Shigeo UEHARA and Hiroshi IHOBE
Censusing was done by direct observation along three survey routes to estimate the distribution and abundance of medium- and large-sized diurnal mammals in the Kasoje area of the Mahale Mountains National Park, western Tanzania between 1995 and 1996. The census area is located within the home range of M Group chimpanzees who have been observed to consume at least 14 species of sympatric mammals. The vegetation along the three census routes was divided into two types of habitat (forest vs. woodland); as a result, six census subunits were distinguished. Preference of habitat by eight species of mammals - red-tailed monkey, blue monkey, yellow baboon, red colobus monkey, bushbuck, blue duiker, warthog, and forest squirrels - has been suggested and their group and/or individual densities have been estimated in at least one census subunit. In 1974, most villagers moved out of the Kasoje area following a government edict and the wild animal population in general appears to have increased in number since then. However, expansion or contraction in distribution of three species of mammals at Kasoje since the 1970s differs from species to species: yellow baboons and warthogs have apparently expanded their ranges while vervet monkeys seem to have contracted theirs.
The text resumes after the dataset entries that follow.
(** The second loop: its variable is [next_timeout]. *)
Definition min_timeout (i : Z) : M (table * Z) unit :=
  p ← get;
  timeout ← lift (load (tt_timeouts p.1) i);
  when (timeout <? p.2) (set_local timeout).

(** The two loops; the result is [next_timeout]. *)
Definition process_table (base curr_time : Z) : M table Z :=
  for_upto MAX_TIMEOUTS (expire_timeout base curr_time);;
  r ← with_local UINT64_MAX (for_upto MAX_TIMEOUTS min_timeout);
  mret (r : unit * Z).2.

Definition init_timeouts : M table unit := for_upto MAX_TIMEOUTS (fun i => store_timeout i UINT64_MAX).

(** ** What the loops compute *)

Definition expire (curr t : Z) : Z := if t <=? curr then UINT64_MAX else t.
Definition expired_ids (curr : Z) (l : list Z) : list Z := filter (fun i => l !!! Z.to_nat i <= curr) (seqZ 0 MAX_TIMEOUTS).
Definition earliest (l : list Z) : Z := foldl Z.min UINT64_MAX l.
Arguments earliest : simpl never.

Definition notify_all (base : Z) (ids : list Z) : list event := (fun i => Notify (base + i)) <$> ids.

(** The table after the loops. *)
Definition processed (base curr : Z) (t : table) : table :=
  mk_table (expire curr <$> tt_timeouts t) (tt_events t ++ notify_all base (expired_ids curr (tt_timeouts t))).

(** A table of six deadlines of 64 bits. *)
Definition table_wf (t : table) : Prop := length (tt_timeouts t) = 6%nat /\ Forall is_u64 (tt_timeouts t).

Lemma earliest_snoc l t : earliest (l ++ [t]) = Z.min (earliest l) t.
Proof. unfold earliest. by rewrite foldl_app. Qed.

Lemma earliest_lower l t : t ∈ l -> earliest l <= t.
Proof.
  induction l as [|t' l IH] using rev_ind; [by intros ?%not_elem_of_nil|].
  rewrite earliest_snoc, elem_of_app, list_elem_of_singleton. intros [Hin| ->]; [|lia]. specialize (IH Hin). lia.
Qed.
(* ===== verification/TimerGoldfish.v ===== *)
(** * The Goldfish timer driver: drivers/timer/goldfish/timer.c

    The timer of the emulator: a clock in nanoseconds that is read in two
    words, and an alarm at a given time.  The C build is modelled; the build
    with the Pancake compiler calls code that is not C. *)

From S2P Require Import Prelude Microkit TimerTable.

(** The driver's [timeouts] and the device: reading [time_low] latches the
    high word of the clock for [time_high], writing [alarm_low] activates the
    alarm. *)
Record goldfish : Type := mk_goldfish {
  gf_dr : device_resources;
  gf_table : table;
  gf_clock : clock;
  gf_latch : Z;       (* time_high *)
  gf_alarm_low : Z;
  gf_alarm_high : Z;
  gf_active : bool;
  gf_irq_enabled : Z;
}.

Definition set_table (x : table) (s : goldfish) : goldfish := mk_goldfish (gf_dr s) x (gf_clock s) (gf_latch s) (gf_alarm_low s) (gf_alarm_high s) (gf_active s) (gf_irq_enabled s).
Definition set_clock (x : clock) (s : goldfish) : goldfish := mk_goldfish (gf_dr s) (gf_table s) x (gf_latch s) (gf_alarm_low s) (gf_alarm_high s) (gf_active s) (gf_irq_enabled s).
Definition set_latch (x : Z) (s : goldfish) : goldfish := mk_goldfish (gf_dr s) (gf_table s) (gf_clock s) x (gf_alarm_low s) (gf_alarm_high s) (gf_active s) (gf_irq_enabled s).
Definition set_alarm_low (x : Z) (s : goldfish) : goldfish := mk_goldfish (gf_dr s) (gf_table s) (gf_clock s) (gf_latch s) x (gf_alarm_high s) (gf_active s) (gf_irq_enabled s).
Definition set_alarm_high (x : Z) (s : goldfish) : goldfish := mk_goldfish (gf_dr s) (gf_table s) (gf_clock s) (gf_latch s) (gf_alarm_low s) x (gf_active s) (gf_irq_enabled s).
Definition set_active (x : bool) (s : goldfish) : goldfish := mk_goldfish (gf_dr s) (gf_table s) (gf_clock s) (gf_latch s) (gf_alarm_low s) (gf_alarm_high s) x (gf_irq_enabled s).
Definition set_irq_enabled (x : Z) (s : goldfish) : goldfish := mk_goldfish (gf_dr s) (gf_table s) (gf_clock s) (gf_latch s) (gf_alarm_low s) (gf_alarm_high s) (gf_active s) x.

Definition on_table {A} (m : M table A) : M goldfish A := zoom gf_table set_table m.
Definition pass : M goldfish Z := zoom gf_clock set_clock elapse.

(** ** The registers *)

Definition read_time_low : M goldfish Z :=
  now ← pass;
  modify (set_latch (u32 (Z.shiftr now 32)));;
  mret (u32 now).
Definition read_time_high : M goldfish Z := pass;; gets gf_latch.
Definition write_alarm_high (x : Z) : M goldfish unit := modify (set_alarm_high x).
Definition write_alarm_low (x : Z) : M goldfish unit := modify (set_alarm_low x);; modify (set_active true).
Definition write_irq_enabled (x : Z) : M goldfish unit := modify (set_irq_enabled x).
Definition clear_interrupt : Z := 0x1c.

(** ** The driver *)

Definition get_ticks_in_ns : M goldfish Z :=
  time ← read_time_low;
  high ← read_time_high;
  mret (Z.lor time (u64 (Z.shiftl high 32))).

Definition set_timeout (timeout : Z) : M goldfish unit :=
  write_alarm_high (u32 (Z.shiftr timeout 32));;
  write_alarm_low (u32 timeout);;
  write_irq_enabled 1.

Definition process_timeouts (curr_time : Z) : M goldfish unit :=
  next_timeout ← on_table (process_table 0 curr_time);
  when (negb (next_timeout =? UINT64_MAX)) (set_timeout next_timeout).

Definition init : M goldfish unit :=
  dr ← gets gf_dr;
  assert_ (dr_magic dr);;
  assert_ (dr_num_irqs dr =? 1);;
  assert_ (dr_num_regions dr =? 1);;
  on_table (emit (IrqAck (dr_irq_id dr)));;
  on_table init_timeouts.

Definition notified (ch : Z) : M goldfish unit :=
  dr ← gets gf_dr;
  assert_ (ch =? dr_irq_id dr);;
  on_table (emit (DeferredIrqAck ch));;
  on_table (emit (RegWrite clear_interrupt 1));;
  curr_time ← get_ticks_in_ns;
  process_timeouts curr_time.

(** The result is the number of registers of the reply and what the first of
    them holds. *)
Definition protected (ch label mr0 : Z) : M goldfish (Z * option Z) :=
  if label =? SDDF_TIMER_GET_TIME then
    time_ns ← get_ticks_in_ns;
    mret (1, Some time_ns)
  else if label =? SDDF_TIMER_SET_TIMEOUT then
    curr_time ← get_ticks_in_ns;
    let offset_us := mr0 in
    on_table (store_timeout ch (u64 (curr_time + offset_us)));;
    process_timeouts curr_time;;
    mret (0, None)
  else mret (0, None).

(** ** The alarm *)

(** An interrupt comes when the active alarm is reached, which ends it. *)
Definition goldfish_step (r : timer_request) : M goldfish (option Z) :=
  match r with
  | TInterrupt =>
    modify (set_active false);;
    dr ← gets gf_dr;
    notified (dr_irq_id dr);;
    mret None
  | TCall ch label mr0 =>
    reply ← protected ch label mr0;
    mret (reply : Z * option Z).2
  end.

(** The alarm is set, at [t]. *)
Definition alarm_at (s : goldfish) (t : Z) : Prop :=
  gf_active s = true /\ gf_irq_enabled s = 1 /\ Z.lor (Z.shiftl (gf_alarm_high s) 32) (gf_alarm_low s) = t.

Record goldfish_inv (s : goldfish) : Prop := {
  gi_table : table_wf (gf_table s);
  gi_clock : clock_below (2 ^ 63) (gf_clock s);
  gi_alarm : earliest (tt_timeouts (gf_table s)) <> UINT64_MAX -> alarm_at s (earliest (tt_timeouts (gf_table s)));
}.

#[export] Instance goldfish_driver : TimerDriver goldfish timer_request := {
  td_clock s := ck_now (gf_clock s);
  td_service s := service_of (gf_table s);
  td_kind := timer_kind id;
  td_base := 0;
  td_time := id;
  td_step := goldfish_step;
  td_inv := goldfish_inv;
  td_good _ := True;
  td_skew := eq;
}.

(** The two reads give the time of the first of them: the words are never of
    two different times. *)
Lemma goldfish_get_ticks_spec s (Q : Z -> goldfish -> Prop) :
  clock_below (2 ^ 63) (gf_clock s) ->
  (forall now c latch, ck_now (gf_clock s) <= now <= ck_now c -> now < 2 ^ 63 -> clock_below (2 ^ 63) c ->
     Q now (set_latch latch (set_clock c s))) ->
  wp get_ticks_in_ns s Q.
Proof.
  intros Hc HQ. unfold get_ticks_in_ns, read_time_low, read_time_high, pass. do 3 wp_step.
  apply (elapse_below _ _ _ Hc). intros c1 Hle1 Hc1. repeat wp_step. cbn [gf_clock set_latch set_clock].
  apply (elapse_below _ _ _ Hc1). intros c2 Hle2 Hc2. repeat wp_step. cbn [gf_latch set_latch set_clock].
  destruct Hc as [H0 _]. assert (is_u64 (ck_now c1)) as H1 by (unfold is_u64; lia).
  rewrite (u32_small (Z.shiftr _ _)) by by apply high_word_range.
  assert (is_u64 (Z.shiftl (Z.shiftr (ck_now c1) 32) 32)) as Hs.
  { rewrite Z.shiftl_mul_pow2 by done. pose proof (words_split (ck_now c1)). pose proof (u32_range (ck_now c1)).
    pose proof (high_word_range _ H1). unfold is_u64, is_u32 in *. lia. }
  rewrite u64_small, Z.lor_comm, words_join by done.
  apply (HQ (ck_now c1) c2 (Z.shiftr (ck_now c1) 32)); [lia|lia|done].
Qed.

(** After [process_timeouts] the alarm is at the earliest deadline left. *)
Lemma goldfish_process_timeouts_spec curr s (Q : unit -> goldfish -> Prop) :
  table_wf (gf_table s) -> clock_below (2 ^ 63) (gf_clock s) ->
  (forall s', goldfish_inv s' -> gf_clock s' = gf_clock s -> gf_table s' = processed 0 curr (gf_table s) -> Q tt s') ->
  wp (process_timeouts curr) s Q.
Proof.
  intros Ht Hc HQ. unfold process_timeouts, on_table. do 2 wp_step. apply process_table_spec; [done|].
  pose proof (processed_wf 0 curr _ Ht) as Hp. apply wp_when; intros Hb.
  - apply negb_true_iff, Z.eqb_neq in Hb.
    unfold set_timeout, write_alarm_high, write_alarm_low, write_irq_enabled. repeat wp_step. apply HQ; [|done|done].
    split; [done|done|]. intros _. split_and!; [done|done|]. cbn [gf_alarm_high gf_alarm_low gf_table set_irq_enabled set_active set_alarm_low set_alarm_high set_table].
    rewrite (u32_small (Z.shiftr _ _)) by apply high_word_range, earliest_range, Hp. apply words_join.
  - apply negb_false_iff, Z.eqb_eq in Hb. apply HQ; [|done|done]. by split.
Qed.

(** One request is one step of the service, at the time its clock was read. *)
Lemma goldfish_done s c r now reply s' :
  goldfish_inv s' -> gf_clock s' = c -> ck_now (gf_clock s) <= now <= ck_now c ->
  service_step 0 id now (timer_kind id r) (service_of (gf_table s)) = (service_of (gf_table s'), reply) ->
  goldfish_inv s' /\ implements s r reply s'.
Proof. intros Hi <- Hnow E. split; [done|]. intros _. split; [done|]. by exists now, now. Qed.

#[export] Instance goldfish_ok : TimerDriverOk goldfish timer_request.
Proof.
  split. intros s r [Ht Hc Ha] Hr. cbn [td_inv td_step td_kind goldfish_driver] in *.
  destruct r as [|ch label mr0]; cbn [goldfish_step].
  - repeat wp_step. unfold notified. repeat wp_step. apply wp_assert; [by apply Z.eqb_refl|]. unfold on_table, emit. repeat wp_step.
    apply goldfish_get_ticks_spec; [done|]. intros now c latch Hnow Hb Hc'. apply goldfish_process_timeouts_spec; [done|done|].
    intros s' Hi Hcl Htab. wp_step. eapply goldfish_done; [done|exact Hcl|exact Hnow|].
    rewrite Htab, service_of_processed. cbn [gf_table set_table set_latch set_clock set_active].
    by rewrite !(service_of_event _ (with_event _ _)), service_of_event.
  - unfold protected, timer_kind, call_kind in *. destruct (label =? SDDF_TIMER_GET_TIME) eqn:El; [|destruct (label =? SDDF_TIMER_SET_TIMEOUT) eqn:El'].
    + do 2 wp_step. apply goldfish_get_ticks_spec; [done|]. intros now c latch Hnow Hb Hc'. do 2 wp_step.
      apply (goldfish_done _ c _ now); [by split|done|done|]. unfold timer_kind, call_kind. by rewrite El.
    + do 2 wp_step. cbn [req_ok] in Hr. rewrite Z.sub_0_r in Hr. unfold id in Hr.
      apply goldfish_get_ticks_spec; [done|]. intros now c latch Hnow Hb Hc'. wp_step. destruct Hc as [H0 _].
      assert (is_u64 (now + mr0)) as Hsum by (unfold is_u64; lia). rewrite u64_small by done.
      unfold on_table. wp_step. apply store_timeout_spec; [apply Hr|done|]. wp_step.
      apply goldfish_process_timeouts_spec; [by apply with_deadline_wf|done|]. intros s' Hi Hcl Htab. do 2 wp_step.
      eapply goldfish_done; [done|exact Hcl|exact Hnow|]. unfold timer_kind, call_kind. rewrite El, El', Z.sub_0_r.
      by rewrite Htab, service_of_processed.
    + do 2 wp_step. pose proof (ck_now_end (gf_clock s)). apply (goldfish_done _ (gf_clock s) _ (ck_now (gf_clock s))); [by split|done|lia|].
      unfold timer_kind, call_kind. by rewrite El, El'.
Qed.

Lemma goldfish_init_spec s (Q : unit -> goldfish -> Prop) :
  dr_magic (gf_dr s) = true -> dr_num_irqs (gf_dr s) = 1 -> dr_num_regions (gf_dr s) = 1 ->
  length (tt_timeouts (gf_table s)) = 6%nat -> clock_below (2 ^ 63) (gf_clock s) ->
  (forall s', goldfish_inv s' -> gf_clock s' = gf_clock s -> tt_timeouts (gf_table s') = replicate 6 UINT64_MAX -> Q tt s') ->
  wp init s Q.
Proof.
  intros Hm Hi Hr Hl Hc HQ. unfold init, on_table, emit. do 3 wp_step. apply wp_assert; [done|].
  wp_step. apply wp_assert; [by rewrite Hi|]. wp_step. apply wp_assert; [by rewrite Hr|]. repeat wp_step.
  apply init_timeouts_spec; [done|]. apply HQ; [|done|done]. split; [|done|by intros []].
  split; [done|]. by repeat constructor.
Qed.

(** The Goldfish driver implements the timer service.  After initialisation
    and any sequence of interrupts and calls nothing faults; notifications and
    replies are those of the service at times that follow each other, each
    within the handler that read it, although the clock is read in two words;
    and in the state reached the alarm is active, at exactly the earliest
    deadline left. *)
Theorem goldfish_timer_serves (s0 : goldfish) (rs : list timer_request) :
  dr_magic (gf_dr s0) = true -> dr_num_irqs (gf_dr s0) = 1 -> dr_num_regions (gf_dr s0) = 1 ->
  length (tt_timeouts (gf_table s0)) = 6%nat -> clock_below (2 ^ 63) (gf_clock s0) ->
  Forall (fun r => req_ok (timer_kind id r)) rs ->
  exists s1 replies s, init s0 = Ok (tt, s1) /\ run_requests rs s1 = Ok (replies, s) /\
    (exists nows, in_order (ck_now (gf_clock s1)) nows (ck_now (gf_clock s)) /\ length nows = length rs /\
       service_run 0 id (zip nows (timer_kind id <$> rs)) (service_of (gf_table s1)) = (service_of (gf_table s), replies)) /\
    (earliest (tt_timeouts (gf_table s)) <> UINT64_MAX -> alarm_at s (earliest (tt_timeouts (gf_table s)))).
Proof.
  intros Hm Hi Hr Hl Hc Hrs. assert (wp init s0 (fun _ => goldfish_inv)) as ([] & s1 & E1 & Hi1)%wp_elim
    by (by apply goldfish_init_spec).
  destruct (accurate_driver_runs (S:=goldfish) (R:=timer_request) rs s1) as (replies & s & E & His & Himp); [done|done|done|].
  exists s1, replies, s. split_and!; [done|done|by apply Himp|apply His].
Qed.

(** Two timeouts, the high word of the clock changing between the two reads
    that start the second. *)
Definition goldfish_ex : goldfish :=
  mk_goldfish (mk_device_resources true 1 1 4) (mk_table (replicate 6 0) [])
    (mk_clock 4294967000 [] [90; 100; 100; 20; 1000; 10; 3; 4]%N) 0 0 0 false 0.
Definition goldfish_reqs_ex : list timer_request :=
  [TCall 0 SDDF_TIMER_SET_TIMEOUT 700; TCall 1 SDDF_TIMER_SET_TIMEOUT 6000; TInterrupt; TCall 2 SDDF_TIMER_GET_TIME 0].

Lemma goldfish_timer_serves_witness :
  exists s1 s, init goldfish_ex = Ok (tt, s1) /\
    run_requests goldfish_reqs_ex s1 = Ok ([None; None; None; Some 4294968323], s) /\
    notified_of (tt_events (gf_table s)) = [0] /\ alarm_at s 4294973290.
Proof.
  destruct (goldfish_timer_serves goldfish_ex goldfish_reqs_ex) as (s1 & replies & s & E1 & E & _ & Ha);
    [done|done|done|done|done| |].
  { repeat constructor; vm_compute; intuition congruence. }
  exists s1, s. vm_compute in E1. injection E1 as <-. vm_compute in E. injection E as <- <-.
  split_and!; [done|done|done|]. by apply Ha.
Defined.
The abundance of red colobus monkeys appears to correspond with the high frequency of colobus hunting by the chimpanzees. However, it should be explained in the future why the second most abundant red-tailed monkeys, another resident arboreal species, have been eaten only infrequently by them. Further accumulation of observations on actual encounters between the chimpanzees and their potential prey is necessary.
Keywords: Mahale Mountains, route census, diurnal mammal, density, chimpanzee.